Thursday, September 23, 2004

Multiple Religions: Part 1

Here is an interesting question: What to make of different religions?

A couple of years ago, at a conference I was at, the theologian in residence pointed out that there is no such thing as a "winning" religion. According to her, the point of a religion is to explain the world, not to "win."

Still, if you're christian, the tendency generally is to want to believe the right thing. Protestants especially have a focus on belief as the way to salvation. This isn't true for all religions--for some what you do is more important than what you think about what you're doing. But if you believe that what you believe is what saves you, then you want to be sure you believe the right thing.

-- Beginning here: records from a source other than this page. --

Lemma json_Marshal_ends v : ends (json_Marshal v).
Proof.
  induction v as [|b|s|s|k n|b|b|n|q|items IH|entries IH|n|n|items IH|s|] using value_nested_ind; cbn [json_Marshal];
    try (discriminate); unfold number_or_fail; try (by case_match).
  - apply ends_bind_ok, ends_map_results. by apply Forall_forall.
  - apply ends_bind_ok, ends_map_results. intros e He. apply ends_bind_ok. by apply (proj1 (Forall_forall _ _) IH).
  - apply ends_bind_ok, ends_map_results. by apply Forall_forall.
Qed.

Lemma map_lookup_depth name entries : (S (value_depth (map_lookup name entries)) ≤ value_depth (VMap entries))%nat.
Proof.
  cbn [value_depth]. induction entries as [|e entries IH]; cbn [map_lookup map fold_right]; [cbn; lia|]. case_decide; lia.
Qed.

Lemma list_depth v items : v ∈ items → (S (value_depth v) ≤ value_depth (VList items))%nat.
Proof. intros H. exact (plus_max_elem value_depth v items H). Qed.

Lemma entry_depth e entries : e ∈ entries → (S (value_depth e.2) ≤ value_depth (VMap entries))%nat.
Proof. intros H. exact (plus_max_elem (λ e, value_depth e.2) e entries H). Qed.

Lemma unwrap_depth v names branch : unwrapUnion v names = Some branch → (S (value_depth branch.2) ≤ value_depth v)%nat.
Proof. destruct v as [| | | | | | | | | |[|[k v] [|]]| | | | |]; try done. cbn [unwrapUnion]. case_decide; [|done]. intros [= <-]. cbn. lia. Qed.

Lemma bytes_ends v : ends (writeAvroJSONBytes v).
Proof. by destruct v. Qed.

Lemma write_step_ends refer s v :
  (∀ target t w, resolve env target = Some t → (S (value_depth w) ≤ needed s (value_depth v))%nat → ends (refer t w)) →
  ends (writeAvroJSON_step env refer s v).
Proof.
  revert v. induction s as [p l|n z l|n ss|n fields IH|s IH|s IH|types IH|n] using avro_nested_ind; intros v Hr; cbn [writeAvroJSON_step].
  - destruct l, p; try discriminate; first [apply json_Marshal_ends|apply bytes_ends].
  - destruct l; try discriminate; apply bytes_ends.
  - discriminate.
  - destruct v; try discriminate. apply ends_bind_ok, ends_map_results. intros f Hf. apply ends_bind_ok.
    apply (proj1 (Forall_forall _ _) IH f Hf). intros target t w Ht Hw. apply (Hr target); [done|].
    pose proof (map_lookup_depth f.1 entries). pose proof (needed_le f.2 (value_depth (map_lookup f.1 entries))). cbn [needed] in *. lia.
  - destruct v; try discriminate. apply ends_bind_ok, ends_map_results. intros x Hx. apply IH. intros target t w Ht Hw. apply (Hr target); [done|].
    pose proof (list_depth _ _ Hx). pose proof (needed_le s (value_depth x)). cbn [needed] in *. lia.
  - destruct v; try discriminate. apply ends_bind_ok, ends_map_results. intros e He. apply ends_bind_ok, IH. intros target t w Ht Hw. apply (Hr target); [done|].
    pose proof (entry_depth _ _ He). pose proof (needed_le s (value_depth e.2)). cbn [needed] in *. lia.
  - assert (∀ branch, (value_depth branch.2 ≤ value_depth v)%nat → ends (match branch_call (λ s, writeAvroJSON_step env refer s branch.2) branch.1 types with
      | Some j => let* j := j in Ok (JObject [(coerce_utf8 branch.1, j)]) | None => Err Panics end)) as Hb.
    { intros branch Hd. destruct (branch_call _ branch.1 types) as [r|] eqn:Hc; [|discriminate]. apply branch_call_some in Hc as (b & Hb & ->).
      apply ends_bind_ok. apply (proj1 (Forall_forall _ _) IH b Hb). intros target t w Ht Hw. apply (Hr target); [done|].
      pose proof (needed_le b (value_depth branch.2)). cbn [needed]. lia. }
    assert (ends (let* branch := match unwrapUnion v (branch_names types) with
                    | Some branch => Ok branch
                    | None => match branch_names types with [name] => Ok (name, v) | _ => Err (NoUnionBranch []) end
                    end in
             match branch_call (λ s, writeAvroJSON_step env refer s branch.2) branch.1 types with
             | Some j => let* j := j in Ok (JObject [(coerce_utf8 branch.1, j)])
             | None => Err Panics
             end)) as Hu.
    { destruct (unwrapUnion v (branch_names types)) as [branch|] eqn:Hw; cbn [rbind].
      - apply Hb. apply unwrap_depth in Hw. lia.
      - destruct (branch_names types) as [|name [|]]; try discriminate. by apply (Hb (name, v)). }
    destruct v; [discriminate|exact Hu..].
  - destruct (resolve env n) as [t|] eqn:Ht; [|discriminate]. by apply (Hr n).
Qed.
Lemma trip_array nullable visiting s vs vs' :
  items_trip false visiting s vs vs' → value_trips nullable visiting (AArray s) (VList vs) (VList vs').
Proof.
  intros IH ff name f g fuel Hf (Ht & _ & Hj & _) Hd. rewrite avroField_eq in Hf. destruct (leaf_off _ _ _ _ _ _ Hf) as [Hoff _]. rewrite Hoff in Hj.
  cbn [avroField_step] in Hf. apply rbind_Ok in Hf as (item & Hi & [= <-]). rewrite <- avroField_eq in Hi. cbn [needed nf_Type plain type_depth] in *.
  destruct (IH ff _ item item fuel Hi (same_column_refl _)) as (ws & rs & Hs & Hw & Hr); [pose proof (needed_le s (type_depth (nf_Type item))); lia|].
  exists (VList ws), (VList rs). cbn [avroToArrow_step avroFromArrow_step]. rewrite Hj, Ht, Hw, Hr. split_and!; [done|by apply settles_list|done].
Qed.

Lemma map_results_entries {X Y E} (convert : X → result E Y) (entries : list (bytes * X)) ws :
  map_results convert (map snd entries) = Ok ws →
  map_results (λ e, let* w := convert e.2 in Ok (e.1, w)) entries = Ok (zip (map fst entries) ws).
Proof.
  revert ws. induction entries as [|e entries IH]; intros ws; cbn [map map_results]; [by intros [= <-]|].
  intros (w & -> & (ws' & Hws & [= <-])%rbind_Ok)%rbind_Ok. cbn [rbind]. by rewrite (IH _ Hws).
Qed.

Lemma trip_map nullable visiting s entries vs' :
  StronglySorted key_lt (map fst entries) → tag_free env visiting s = true →
  items_trip true visiting s (map snd entries) vs' →
  value_trips nullable visiting (AMap s) (VMap entries) (VMap (zip (map fst entries) vs')).
Proof.
  intros Hsort Hfree IH ff name f g fuel Hf (Ht & _ & Hj & _) Hd. rewrite avroField_eq in Hf. destruct (leaf_off _ _ _ _ _ _ Hf) as [Hoff _]. rewrite Hoff in Hj.
  cbn [avroField_step] in Hf. apply rbind_Ok in Hf as (value & Hvalue & [= <-]). rewrite <- avroField_eq in Hvalue. cbn [needed nf_Type plain type_depth] in *.
  destruct (avroField_shape _ _ _ _ _ _ _ Hvalue) as [_ Hsh]. destruct (Hsh (str "value") true) as (extra & _ & Htrue).
  destruct (tag_free_off s visiting Hfree ff _ _ _ Htrue) as [Hj1 Hu1].
  destruct (IH ff _ _ (plain (str "value") (nf_Type value) true) fuel Htrue) as (ws & rs & Hs & Hw & Hr).
  { split_and!; try done. }
  { cbn [nf_Type]. pose proof (needed_le s (type_depth (nf_Type value))). lia. }
  assert (length (map fst entries) = length ws) as Hlen.
  { apply map_results_inv, Forall2_length in Hw. by rewrite <- Hw, !length_map. }
  assert (length (map fst entries) = length rs) as Hlenr by (by rewrite Hlen, (Forall2_length _ _ _ Hs)).
  exists (VMap (zip (map fst entries) ws)), (VMap (zip (map fst entries) rs)). cbn [avroToArrow_step avroFromArrow_step]. rewrite Hj, Ht. split_and!.
  - by rewrite (map_results_entries _ _ _ Hw).
  - pose proof (settles_map (erase (nf_Type value)) (zip (map fst entries) ws) rs) as Hm. rewrite fst_zip in Hm by lia. apply Hm; [done|].
    clear -Hs Hlen. revert Hlen. generalize (map fst entries) as keys. induction Hs as [|w r ws rs H _ IH]; intros [|k keys] Hl; try done; [constructor..|].
    injection Hl as Hl. constructor; [done|by apply IH].
  - assert (map snd (zip (map fst entries) rs) = rs) as Hsnd by (apply snd_zip; lia). rewrite <- Hsnd in Hr.
    rewrite (map_results_entries _ _ _ Hr). rewrite fst_zip by lia. done.
Qed.

Lemma record_columns ff visiting fields children :
  map_results (λ fd, avroField_step env (field_refer env ff) fd.1 fd.2 false visiting) fields = Ok children →
  Forall2 (λ fd c, avroField env ff fd.1 fd.2 false visiting = Ok c) fields children ∧ map nf_Name children = map fst fields.
Proof.
  intros H%map_results_inv. assert (Forall2 (λ fd c, avroField env ff fd.1 fd.2 false visiting = Ok c) fields children) as Hc.
  { eapply Forall2_impl; [exact H|]. intros fd c Hc. by rewrite avroField_eq. }
  split; [done|]. clear H. induction Hc as [|fd c fields children Hc _ IH]; [done|]. cbn [map]. rewrite IH. f_equal.
  by destruct (avroField_shape _ _ _ _ _ _ _ Hc).
Qed.

(** The struct of the columns returns, under each name, what its column returns. *)
Lemma struct_trips (children : list nested_field) (wrs : list (value * value)) :
  NoDup (map nf_Name children) → Forall2 (λ c wr, settles (erase (nf_Type c)) wr.1 wr.2) children wrs →
  settles (erase (NStruct children)) (struct_value (map nf_Name children) (map fst wrs)) (struct_value (map nf_Name children) (map snd wrs)).
Proof.
  intros Hd Hs. cbn [erase]. pose proof (Forall2_length _ _ _ Hs) as Hlen.
  pose proof (map_lookup_zip (map nf_Name children) (map fst wrs) [] Hd ltac:(by rewrite !length_map)) as Hl.
  pose proof (settles_struct (map (λ c, (nf_Name c, erase (nf_Type c))) children)
    (fold_left (λ m e, map_insert e.1 e.2 m) (zip (map nf_Name children) (map fst wrs)) []) (map snd wrs)) as H.
  rewrite map_map in H. cbn [fst] in H. apply H. clear H Hd.
  revert Hl. generalize (fold_left (λ m e, map_insert e.1 e.2 m) (zip (map nf_Name children) (map fst wrs)) []) as m. intros m Hl.
  induction Hs as [|c wr children wrs H _ IH]; [constructor|]. cbn [map] in *. inversion Hl as [|? ? ? ? Hw Hl']; subst.
  constructor; [cbn [fst snd]; by rewrite Hw|]. apply IH; [by injection Hlen|done].
Qed.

And when everybody agrees with you, it's easier to feel like you do believe the right thing after all.

So I think that sums up some of the motivations behind the hard-core converters who think everybody except a particular slice of christians is going to hell. Right belief saves, wrong belief leads to death.

I haven't decided yet where I am on this--to me salvation is a relationship with God, and is an ongoing process, like any relationship. God is good to me now, and I trust God to be good to me after I die. But the point is, while it helps to believe certain things in order to establish this relationship, believing the right things is not what ultimately saves me; it's God who saves.

So where does that leave christians in terms of thinking about other religions, which describe the world in different ways and value different things?